No cenário doméstico, fatores políticos também influenciaram. O interesse por ativos de risco no Brasil permaneceu vivo com declarações de líderes partidários sobre candidaturas para as eleições. Além disso, dados econômicos dos EUA indicaram uma melhora na economia, reforçando o otimismo dos investidores.
Analistas destacam que a valorização do real, mesmo diante de quedas nos preços do petróleo e alta do dólar no exterior, se deve principalmente aos fatores locais e ao comportamento do mercado brasileiro. O cenário eleitoral e a redução das tensões externas criaram um ambiente favorável para o câmbio.

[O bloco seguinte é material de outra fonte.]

(** ** The summary of a stored price *)

(** C15. A stored price is shown as it was built. For a model whose price
    expression is the stored text of a configuration and of rules, the summary
    the price displays use exists; its tiers are the tiers of the configuration
    with their labels, conditions and unit costs; it has request rules exactly
    if there are rules and is no special expression; and its entries are the
    positive unit costs of the first tier under the billing variables' labels,
    input and output first, each formatted for the display. *)
Theorem saved_price_displayed (pow10 : Z → jsnum) (intl_currency : jstr → Z → jsnum → jstr) (intl_decimal : Z → jsnum → jstr)
    (stored : option StoredCurrency) (options : DynamicPriceOptions)
    (t : VisualTier) (rest : list VisualTier) (gs : list RequestRuleGroup) :
  storable (t :: rest) = true → forallb canonical_group gs = true →
  let text := combineBillingExpr (generateExprFromVisualConfig (Some (t :: rest))) (buildRequestRuleExpr gs) in
  let entries := entries_of pow10 intl_currency intl_decimal stored t options in
  getDynamicPricingSummary pow10 intl_currency intl_decimal stored (expression_model text) options
  = Ret (Some
      {| ds_tiers := map displayed (t :: rest); ds_tier := Some (displayed t);
         ds_tierCount := Z.of_nat (length (t :: rest)); ds_hasRequestRules := nonempty gs;
         ds_isSpecialExpression := false; ds_rawExpression := text;
         ds_entries := filterb is_primary entries ++ filterb (λ e, negb (is_primary e)) entries;
         ds_primaryEntries := filterb is_primary entries;
         ds_secondaryEntries := filterb (λ e, negb (is_primary e)) entries |}).
Proof.
  intros Hs Hg text entries. pose proof (split_store _ _ Hs Hg) as Hsplit. fold text in Hsplit.
  pose proof Hs as Hreg. apply andb_true_iff in Hreg as [[Hreg _]%andb_true_iff _].
  assert (Hne : nonempty text = true).
  { destruct text eqn:E; [|done]. exfalso. destruct (printed_shape _ Hs) as (_ & (c & u & Eh & _) & _).
    assert (E0 : splitBillingExprAndRequestRules [] = Ret {| billingExpr := []; requestRuleExpr := [] |}) by by_eval.
    rewrite E0 in Hsplit. apply Ret_inj, (f_equal billingExpr) in Hsplit. cbn [billingExpr] in Hsplit.
    by rewrite Eh in Hsplit. }
  unfold getDynamicPricingSummary, getDynamicPricingTiers, hasDynamicRequestRules.
  assert (isDynamicPricingModel (expression_model text) = true) as ->.
  { unfold isDynamicPricingModel. cbn [expression_model billing_mode billing_expr default from_option id]. by rewrite bool_decide_eq_true_2. }
  cbn [expression_model billing_expr default from_option id]. rewrite Hsplit. cbn [mbind outcome_bind billingExpr requestRuleExpr].
  rewrite rules_read by done. cbn [mbind outcome_bind default from_option id]. rewrite parse_printed by done.
  cbn [map head nonempty negb length]. rewrite andb_false_r, entries_displayed.
  fold entries. rewrite primary_of_sorted, secondary_of_sorted, sorted_entries. by rewrite length_map.
Qed.

(** Numbers shown by hand: the code and the digits of the shortest form. *)
Definition plain_intl (code : jstr) (digits : Z) (x : jsnum) : jstr := code ++ js " " ++ string_of_number x.
Definition plain_decimal (digits : Z) (x : jsnum) : jstr := string_of_number x.
Definition plain_pow10 (n : Z) : jsnum := num_of_decimal false 1 n.

Definition plain_recharge : Recharge := {| showWithRecharge := false; priceRate := num_of_Z 1; exchangeRate := num_of_Z 1 |}.
Definition plain_options : DynamicPriceOptions :=
  {| do_tokenUnit := UnitM; do_recharge := plain_recharge; do_groupRatioMultiplier := num_of_Z 1 |}.

Definition shown_tier (input output : Z) : VisualTier :=
  normalizeVisualTier
    {| p_label := Some (js "base"); p_conditions := Some []; p_input := Some (num_of_Z input);
       p_output := Some (num_of_Z output); p_cache_mode := None; p_costs := [(js "cache_read_unit_cost", num_of_Z 1)] |}.

Lemma saved_price_displayed_witness :
  let text := combineBillingExpr (generateExprFromVisualConfig (Some [shown_tier 2 8])) (buildRequestRuleExpr sample_groups) in
  ∃ s, getDynamicPricingSummary plain_pow10 plain_intl plain_decimal None (expression_model text) plain_options = Ret (Some s)
    ∧ ds_hasRequestRules s = true
    ∧ map de_formatted (ds_primaryEntries s) = map js ["USD 2"; "USD 8"]%string
    ∧ map de_formatted (ds_secondaryEntries s) = [js "USD 1"].
Proof.
  eexists. split; [apply (saved_price_displayed plain_pow10 plain_intl plain_decimal None plain_options (shown_tier 2 8) [] sample_groups);
                   vm_compute; reflexivity|].
  split; [reflexivity|]. split; vm_compute; reflexivity.
Defined.

(** ** The least ratio of the groups *)

Definition ratio_step (ratios : list (jstr * jsnum)) (minRatio : jsnum) (group : jstr) : jsnum :=
  match map_get ratios group with
  | Some ratio => if num_lt ratio minRatio then ratio else minRatio
  | None => minRatio
  end.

O dólar à vista encerrou esta quinta-feira (15) em queda, cotado a R$ 5,3681, recuando 0,61%. Essa mudança no câmbio ocorreu mesmo com a alta do DXY, índice que mede o desempenho da moeda americana frente a seis divisas globais, que subiu 0,19% durante o dia. O cenário ficou mais favorável graças à redução das tensões internacionais e ao apetite por risco no mercado local.
Nos Estados Unidos, o presidente Donald Trump indicou menor probabilidade de ataque militar contra o Irã, após anunciar a suspensão dos planos para execuções de manifestantes. Em paralelo, o governo americano aplicou sanções a autoridades iranianas ligadas à repressão dos protestos no país, incluindo membros do Corpo da Guarda Revolucionária Islâmica. Trump também afirmou que não pretende demitir o presidente do Federal Reserve, Jerome Powell, estabilizando expectativas no mercado financeiro.
Dados econômicos americanos mostraram que os pedidos iniciais de auxílio-desemprego caíram para 198 mil, número inferior ao esperado, o que contribui para o ambiente de maior confiança dos investidores.
No Brasil, o câmbio reagiu a notícias políticas. O governador Ratinho Junior, do PSD, se mostrou aberto a disputar a Presidência se escolhido pelo partido, enquanto Flávio Bolsonaro, do PL, reafirmou sua candidatura. O governador de São Paulo, Tarcísio de Freitas, apoiou Flávio e mira sua própria reeleição estadual.
Segundo analistas, a valorização do real, mesmo diante da alta do dólar no exterior e queda dos preços do petróleo, reflete a predominância de fatores locais e o interesse por ativos de risco no Brasil.